Association of pre-tRNAs with Sla1p-PrA +/− G26 modification in Schizosaccharomyces pombe cells. Endogenous Sla1p-PrA/pre-tRNA complexes from trm1− and trm1+ cells grown at 30°C versus 37°C were immunoprecipitated and levels of candidate pre-tRNAs were quantitated by ‘TaqMan’ quantitative real-time PCR (qPCR). (A) Western blot confirming the expected size and expression of the Sla1-PrA fusion protein relative to the parent sla1+ strain. (B) Endogenous Sla1p containing an integrated Protein-A tag at the C-terminus (sla1-PrA) is comparably active to WT Sla1p as determined by a tRNA mediated suppression assay using two different defective suppressor tRNA alleles (8). (C) Analysis of fold pulldown levels of candidate misfolded pre-tRNAs (as measured by impaired charging and/or chemical probing, Figure 2) compared to an internal control, the geometric mean pulldown level of three pre-tRNAs not modified by Trm1p (pre-tRNA-Ile^UAU, pre-tRNA-Tyr^GUA and pre-tRNA-Ala^CGC) in the same elution samples.
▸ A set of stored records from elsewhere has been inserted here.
Definition event_members (e : SecurityEvent) : list (string * json) :=
  ([("version", JStr (sx_Version e)); ("event_id", JStr (sx_EventID e)); ("state", JStr (sx_State e)); ("finding_id", JStr (sx_FindingID e)); ("delivery_id", JStr (sx_DeliveryID e)); ("repository", JStr (sx_Repository e)); ("ref", JStr (sx_Ref e)); ("before", JStr (sx_Before e)); ("after", JStr (sx_After e)); ("severity", JStr (sx_Severity e)); ("reason_code", JStr (sx_ReasonCode e))]
        ++ member_unless (sx_FingerprintID e == "") "fingerprint_id" (JStr (sx_FingerprintID e))
        ++ [("profile", JStr (sx_Profile e)); ("profile_generation", JNum (fmt_d (sx_ProfileGeneration e)))]
        ++ member_unless (sx_LogicalSessionID e == "") "logical_session_id" (JStr (sx_LogicalSessionID e))
        ++ member_unless (sx_SessionLineageID e == "") "session_lineage_id" (JStr (sx_SessionLineageID e))
        ++ member_unless (sx_WorkerID e == "") "worker_id" (JStr (sx_WorkerID e))
        ++ member_unless (sx_WorkerStorageLineage e == "") "worker_storage_lineage_id" (JStr (sx_WorkerStorageLineage e))
        ++ member_unless (sx_WorkerFenceEpoch e =? 0) "worker_fence_epoch" (JNum (fmt_d (sx_WorkerFenceEpoch e)))
        ++ [("received_at", JStr (Format_RFC3339 (sx_ReceivedAt e))); ("receipt_at", JStr (Format_RFC3339 (sx_ReceiptAt e))); ("finding_at", JStr (Format_RFC3339 (sx_FindingAt e))); ("alert_requested_at", JStr (Format_RFC3339 (sx_AlertRequestedAt e)))])%list.
Definition event_json (e : SecurityEvent) : json := JObj (event_members e).

(** [json.Marshal] fails when a time cannot be written. *)
Definition Marshal_event (e : SecurityEvent) : option string :=
  if writable (sx_ReceivedAt e) && writable (sx_ReceiptAt e) && writable (sx_FindingAt e) && writable (sx_AlertRequestedAt e)
  then Some (marshal (event_json e)) else None.

Definition zero_event : SecurityEvent :=
  mkSecurityEvent "" "" "" "" "" "" "" "" "" "" "" "" "" 0 "" "" "" "" 0 ZeroTime ZeroTime ZeroTime ZeroTime.

Definition event_fields : list string :=
  ["version"; "event_id"; "state"; "finding_id"; "delivery_id"; "repository"; "ref"; "before"; "after"; "severity"; "reason_code"; "fingerprint_id"; "profile"; "profile_generation"; "logical_session_id"; "session_lineage_id"; "worker_id"; "worker_storage_lineage_id"; "worker_fence_epoch"; "received_at"; "receipt_at"; "finding_at"; "alert_requested_at"].

Definition raw_number (raw : string) (old : Z) : option Z := parse_json raw ≫= fun v => decode_int v old.

Definition set_event (n raw : string) (e : SecurityEvent) : option SecurityEvent :=
  if n == "version" then x ← raw_string raw (sx_Version e); Some (e <| sx_Version := x |>)
  else if n == "event_id" then x ← raw_string raw (sx_EventID e); Some (e <| sx_EventID := x |>)
  else if n == "state" then x ← raw_string raw (sx_State e); Some (e <| sx_State := x |>)
  else if n == "finding_id" then x ← raw_string raw (sx_FindingID e); Some (e <| sx_FindingID := x |>)
  else if n == "delivery_id" then x ← raw_string raw (sx_DeliveryID e); Some (e <| sx_DeliveryID := x |>)
  else if n == "repository" then x ← raw_string raw (sx_Repository e); Some (e <| sx_Repository := x |>)
  else if n == "ref" then x ← raw_string raw (sx_Ref e); Some (e <| sx_Ref := x |>)
  else if n == "before" then x ← raw_string raw (sx_Before e); Some (e <| sx_Before := x |>)
  else if n == "after" then x ← raw_string raw (sx_After e); Some (e <| sx_After := x |>)
  else if n == "severity" then x ← raw_string raw (sx_Severity e); Some (e <| sx_Severity := x |>)
  else if n == "reason_code" then x ← raw_string raw (sx_ReasonCode e); Some (e <| sx_ReasonCode := x |>)
  else if n == "fingerprint_id" then x ← raw_string raw (sx_FingerprintID e); Some (e <| sx_FingerprintID := x |>)
  else if n == "profile" then x ← raw_string raw (sx_Profile e); Some (e <| sx_Profile := x |>)
  else if n == "profile_generation" then x ← raw_number raw (sx_ProfileGeneration e); Some (e <| sx_ProfileGeneration := x |>)
  else if n == "logical_session_id" then x ← raw_string raw (sx_LogicalSessionID e); Some (e <| sx_LogicalSessionID := x |>)
  else if n == "session_lineage_id" then x ← raw_string raw (sx_SessionLineageID e); Some (e <| sx_SessionLineageID := x |>)
  else if n == "worker_id" then x ← raw_string raw (sx_WorkerID e); Some (e <| sx_WorkerID := x |>)
  else if n == "worker_storage_lineage_id" then x ← raw_string raw (sx_WorkerStorageLineage e); Some (e <| sx_WorkerStorageLineage := x |>)
  else if n == "worker_fence_epoch" then x ← raw_number raw (sx_WorkerFenceEpoch e); Some (e <| sx_WorkerFenceEpoch := x |>)
  else if n == "received_at" then x ← Time_UnmarshalJSON raw (sx_ReceivedAt e); Some (e <| sx_ReceivedAt := x |>)
  else if n == "receipt_at" then x ← Time_UnmarshalJSON raw (sx_ReceiptAt e); Some (e <| sx_ReceiptAt := x |>)
  else if n == "finding_at" then x ← Time_UnmarshalJSON raw (sx_FindingAt e); Some (e <| sx_FindingAt := x |>)
  else x ← Time_UnmarshalJSON raw (sx_AlertRequestedAt e); Some (e <| sx_AlertRequestedAt := x |>).

Definition Unmarshal_event (raw : string) : option SecurityEvent := decode_raw_struct event_fields set_event raw zero_event.

(** ** Tables *)

Record receipt_row := mkReceiptRow {
  rp_delivery_id : string; rp_stream_sequence : Z; rp_repository : string; rp_ref : string;
  rp_before_sha : string; rp_after_sha : string; rp_head_timestamp : option Z;
  rp_source_timestamp : option Z; rp_received_at : Z; rp_receipt_at : Z; rp_consumer_observed_at : Z }.
#[export] Instance receipt_row_eta : Eta receipt_row := fun r =>
  mkReceiptRow (rp_delivery_id r) (rp_stream_sequence r) (rp_repository r) (rp_ref r) (rp_before_sha r)
    (rp_after_sha r) (rp_head_timestamp r) (rp_source_timestamp r) (rp_received_at r) (rp_receipt_at r)
    (rp_consumer_observed_at r).

Record result_row := mkResultRow {
  rr_delivery_id : string; rr_finding_id : string; rr_status : string; rr_severity : string;
  rr_reason_code : string; rr_fingerprint_id : string; rr_profile : string; rr_logical_session_id : string;
  rr_session_lineage_id : string; rr_worker_id : string; rr_worker_storage_lineage_id : string;
  rr_worker_fence_epoch : Z; rr_profile_generation : Z; rr_scan_started_at : Z;
  rr_material_completed_at : Z; rr_finding_at : option Z; rr_response_requested_at : option Z;
  rr_response_last_attempt_at : option Z; rr_response_attempt_count : Z; rr_halted_at : option Z;
  rr_fence_requested_at : option Z; rr_fenced_at : option Z; rr_fence_state : string;
  rr_alert_state : string; rr_alert_requested_at : option Z; rr_terminal_at : Z; rr_slo_deadline_at : Z;
  rr_slo_breached : bool; rr_slo_state : string }.
#[export] Instance result_row_eta : Eta result_row := fun r =>
  mkResultRow (rr_delivery_id r) (rr_finding_id r) (rr_status r) (rr_severity r) (rr_reason_code r)
    (rr_fingerprint_id r) (rr_profile r) (rr_logical_session_id r) (rr_session_lineage_id r)
    (rr_worker_id r) (rr_worker_storage_lineage_id r) (rr_worker_fence_epoch r) (rr_profile_generation r)
    (rr_scan_started_at r) (rr_material_completed_at r) (rr_finding_at r) (rr_response_requested_at r)
    (rr_response_last_attempt_at r) (rr_response_attempt_count r) (rr_halted_at r) (rr_fence_requested_at r)
    (rr_fenced_at r) (rr_fence_state r) (rr_alert_state r) (rr_alert_requested_at r) (rr_terminal_at r)
    (rr_slo_deadline_at r) (rr_slo_breached r) (rr_slo_state r).

Record fingerprint_row := mkFingerprintRow {
  fp_fingerprint_id : string; fp_fingerprint : list Z; fp_profile : string; fp_logical_session_id : string;
  fp_session_lineage_id : string; fp_worker_id : string; fp_worker_storage_lineage_id : string;
  fp_worker_fence_epoch : Z; fp_profile_generation : Z; fp_issued_at : Z; fp_expires_at : Z;
  fp_retained_until : Z; fp_state : string }.
#[export] Instance fingerprint_row_eta : Eta fingerprint_row := fun r =>
  mkFingerprintRow (fp_fingerprint_id r) (fp_fingerprint r) (fp_profile r) (fp_logical_session_id r)
    (fp_session_lineage_id r) (fp_worker_id r) (fp_worker_storage_lineage_id r) (fp_worker_fence_epoch r)
    (fp_profile_generation r) (fp_issued_at r) (fp_expires_at r) (fp_retained_until r) (fp_state r).

Record event_out_row := mkEventOutRow {
  pe_event_id : string; pe_delivery_id : string; pe_payload_json : string; pe_published_at : option Z }.
#[export] Instance event_out_row_eta : Eta event_out_row := fun r =>
  mkEventOutRow (pe_event_id r) (pe_delivery_id r) (pe_payload_json r) (pe_published_at r).

Record PushDB := mkPushDB {
  push_receipts : list receipt_row; push_results : list result_row;
  push_fingerprints : list fingerprint_row; push_events : list event_out_row }.
#[export] Instance PushDB_eta : Eta PushDB := fun r =>
  mkPushDB (push_receipts r) (push_results r) (push_fingerprints r) (push_events r).

Definition empty_push : PushDB := mkPushDB [] [] [] [].

#[export] Instance fingerprint_row_eq_dec : EqDecision fingerprint_row.
Proof. solve_decision. Defined.

(** *** Columns of times *)

Definition nullableMillis (t : Z) : option Z := if t =? ZeroTime then None else Some (UnixMilli t).
Definition millisTime (v : option Z) : Z := match v with None => ZeroTime | Some ms => OfUnixMilli ms end.
Definition sameOptionalTime (recorded value : option Z) : bool :=
  match value with
  | None => recorded == None
  | Some t => recorded == Some (UnixMilli t)
  end.

(** ** Fingerprints *)

Definition ErrFingerprintConflict : string := "fingerprint registration conflicts with existing metadata".

Definition registration_incomplete (fingerprint : list Z) (r : FingerprintRegistration) : bool :=
  negb (Z.of_nat (length fingerprint) =? 32)
  || existsb (fun s => s == "") [fr_FingerprintID r; fr_Profile r; fr_LogicalSessionID r; fr_SessionLineageID r; fr_WorkerID r;
                                 fr_WorkerStorageLineage r]
  || (fr_WorkerFenceEpoch r <=? 0) || (fr_ProfileGeneration r <=? 0) || negb (fr_IssuedAt r <? fr_ExpiresAt r)
  || (fr_RetainedUntil r <? fr_ExpiresAt r)
  || ((fr_State r != "active") && (fr_State r != "expired") && (fr_State r != "revoked")).

Definition registration_row (fingerprint : list Z) (r : FingerprintRegistration) : fingerprint_row :=
  mkFingerprintRow (fr_FingerprintID r) fingerprint (fr_Profile r) (fr_LogicalSessionID r) (fr_SessionLineageID r)
    (fr_WorkerID r) (fr_WorkerStorageLineage r) (fr_WorkerFenceEpoch r) (fr_ProfileGeneration r)
    (UnixMilli (fr_IssuedAt r)) (UnixMilli (fr_ExpiresAt r)) (UnixMilli (fr_RetainedUntil r)) (fr_State r).
(** ** Values *)

(** A text that is one value wherever it stands at depth at most [d]. *)
Definition reads_as (d : Z) (txt : string) (v : json) : Prop :=
  (exists c m, txt = String c m /\ value_start c = true) /\
  forall k d' X, (2 * String.length txt <= k)%nat -> d' <= d -> delim X = true -> parse_value k d' (txt ++ X) = Some (v, X).

Definition value_kept (d : Z) (s : string) (v : json) (r : string) : Prop :=
  exists c, compact false s = c ++ compact false r /\ reads_as d c v.
Definition elements_kept (d : Z) (s : string) (xs : list json) (r : string) : Prop :=
  exists c, compact false s = c ++ compact false r /\ (forall X, delim (c ++ X) = true) /\ (1 <= String.length c)%nat /\
    forall k d' X, (2 * String.length c <= k)%nat -> d' <= d -> parse_elements k d' (c ++ X) = Some (xs, X).
Definition field_kept (d : Z) (s : string) (f : string * json) (r : string) : Prop :=
  exists m, compact false s = String quote_mark m ++ compact false r /\
    forall k d' X, (2 * String.length (String quote_mark m) <= k)%nat -> d' <= d -> delim X = true ->
      parse_field k d' (String quote_mark m ++ X) = Some (f, X).
Definition fields_kept (d : Z) (s : string) (fs : list (string * json)) (r : string) : Prop :=
  exists c, compact false s = c ++ compact false r /\ (forall X, delim (c ++ X) = true) /\ (1 <= String.length c)%nat /\
    forall k d' X, (2 * String.length c <= k)%nat -> d' <= d -> parse_fields k d' (c ++ X) = Some (fs, X).
(* ===== verification/EventBusFacts.v ===== *)
(** * What the event bus guarantees

    Every consumer decodes the metadata and the value of the payload that were published, and
    a durable consumer is brought to the configuration that was asked for, without moving its subject or its start. *)

From stdpp Require Import gmap.
From S2P Require Import Prelude GoText GoJson LedgerModel Envelope GoTime PushStore RawJsonFacts PushStoreFacts EventBus CompactFacts.
From Stdlib Require Import Ascii.
Open Scope string_scope.
Open Scope Z_scope.
Open Scope go_scope.
(** A result without a finding has no event; any other has the event of its
    finding, and only a high one waits for the broker. *)
Definition recordable (r : ScanResult) (event : option SecurityEvent) : Prop :=
  (sr_Severity r = "none" /\ sr_Status r ∈ ["clean"; "rejected_catalog"] /\ event = None)
  \/ (sr_Severity r ∈ ["high"; "low"]
      /\ (sr_Status r = finding_status (sr_Severity r) \/ (sr_Status r = ResponsePending /\ sr_Severity r = "high"))
      /\ exists e, event = Some e /\ sx_EventID e = "push-event-" ++ sr_FindingID r /\ sx_DeliveryID e = sr_DeliveryID r).

(** A completed response, for the result it completes. *)
Definition completion (r : ScanResult) (db : PushDB) : Prop :=
  sr_Status r = finding_status (sr_Severity r)
  /\ exists row, find_result (sr_DeliveryID r) db = Some row /\ rr_severity row = sr_Severity r.

Inductive push_step (db : PushDB) : PushDB -> Prop :=
  | step_receipt i t : push_step db (fst (RecordReceipt i t db))
  | step_result r event :
      find_receipt (sr_DeliveryID r) db <> None -> recordable r event -> push_step db (fst (RecordResult r event db))
  | step_attempt id t : push_step db (fst (RecordResponseAttempt id t db))
  | step_complete r : completion r db -> push_step db (fst (CompleteResponse r db))
  | step_overdue t : push_step db (MarkOverdueResponses t db)
  | step_published id t : push_step db (fst (MarkEventPublished id t db))
  | step_register fingerprint r : push_step db (fst (RegisterFingerprint fingerprint r db))
  | step_transition id state : push_step db (fst (TransitionFingerprintState id state db))
  | step_prune t : push_step db (PruneFingerprints t db).

Abbreviation push_steps := (rtc push_step).

(** ** What steps advance *)

(** The status moves once, when the broker has responded. *)
Definition result_le (r r' : result_row) : Prop :=
  verdict r' = verdict r
  /\ (rr_status r' = rr_status r \/ (pending r = true /\ rr_status r' = finding_status (rr_severity r))).

Definition event_le (e e' : event_out_row) : Prop :=
  pe_event_id e' = pe_event_id e /\ pe_delivery_id e' = pe_delivery_id e /\ pe_payload_json e' = pe_payload_json e
  /\ (pe_published_at e <> None -> pe_published_at e' = pe_published_at e).

Definition find_event (id : string) (db : PushDB) : option event_out_row :=
  first_where (fun e => pe_event_id e == id) (push_events db).

(** Receipts stay, results keep their verdict, events stay in the outbox. *)
Record push_le (db db' : PushDB) : Prop := mkPushLe {
  le_receipt : forall id r, find_receipt id db = Some r -> find_receipt id db' = Some r;
  le_result : forall id r, find_result id db = Some r -> exists r', find_result id db' = Some r' /\ result_le r r';
  le_event : forall id e, find_event id db = Some e -> exists e', find_event id db' = Some e' /\ event_le e e' }.

Lemma result_le_refl r : result_le r r.
Proof. split; auto. Qed.
Lemma event_le_refl e : event_le e e.
Proof. repeat split; auto. Qed.
#[export] Hint Resolve result_le_refl event_le_refl : core.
As a reference for robust pulldown of La targets versus non-targets, fold pulldown of indicated pre-tRNA in elution samples versus total RNA samples (WT strain) is provided relative to the La non-target U5 snRNA (right hand side, histograms). (D): same as for (C) but for candidate pre-tRNAs identified as having decreased accumulation in sla1−/trm1− strains (see Figure 4).